WHAT IS BEING ASKED: The entries below hold a line with "Theorem acked_revisions_were_proven r" and a line with "(forall k, In". Return those lines and all that lie between them, exactly and only.

Stored data:
Lemma node_step_inv r w r' w' :
  node_step parse (r, w) (r', w') -> node_inv r w -> node_inv r' w' /\ extends w w'.
Proof.
  intros H Hinv. inversion H as [env ? ? ? ? res Ht|? ? ? Ho]; subst; [by eapply ext_tick_inv|].
  split; [|apply extends_refl]. destruct Hinv as [H1 H2 H3 H4]. unfold open, load_state in Ho.
  assert (Hs : state r' = match disk w' with Some d => d | None => default_state end).
  { destruct (disk w') as [d|]; cbn [result_bind] in Ho; [|by simplify_eq].
    destruct (Authz.validate (desired d)) as [[]|]; cbn [map_err result_bind] in Ho; by simplify_eq. }
  split; [|done|done|]; rewrite Hs; unfold disk_revision; destruct (disk w') as [d|]; auto.
  - intros k. discriminate.
  - apply rev_le_refl.
  - done.
Qed.

Lemma node_steps_inv x y : rtc (node_step parse) x y -> node_inv x.1 x.2 ->
  node_inv y.1 y.2 /\ extends x.2 y.2.
Proof.
  induction 1 as [x|[r w] [r1 w1] y Hs _ IH]; intros Hi; [split; [done|apply extends_refl]|].
  destruct (node_step_inv _ _ _ _ Hs Hi) as [Hi1 Hx]. destruct (IH Hi1) as [Hi2 Hx2].
  split; [done|]. by eapply extends_trans.
Qed.

Lemma node_init_inv : node_inv node_init.1 node_init.2.
Proof. split; simpl; try done. Qed.

(** C3: over the whole life of a node, ticks and restarts in any order with
    every file, process and network operation succeeding or failing, the agent
    acknowledges a revision only if vpn-admin proved a set live that was
    applied under that revision; and the revision in the state file never goes
    back. *)
Theorem acked_revisions_were_proven r w r' w' :
  rtc (node_step parse) node_init (r, w) -> rtc (node_step parse) (r, w) (r', w') ->
  (forall k, In k (acked w') -> exists d, In (Some k, d) (proven w'))
  /\ rev_le (disk_revision w) (disk_revision w').
Proof.
  intros H1 H2. destruct (node_steps_inv _ _ H1 node_init_inv) as [Hi _].
  destruct (node_steps_inv _ _ H2 Hi) as [Hi' [_ Hx]]. split; [|exact Hx]. apply (ni_acked _ _ Hi').
Qed.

OUTPUT FOR THIS TASK:
Theorem acked_revisions_were_proven r w r' w' :
  rtc (node_step parse) node_init (r, w) -> rtc (node_step parse) (r, w) (r', w') ->
  (forall k, In k (acked w') -> exists d, In (Some k, d) (proven w'))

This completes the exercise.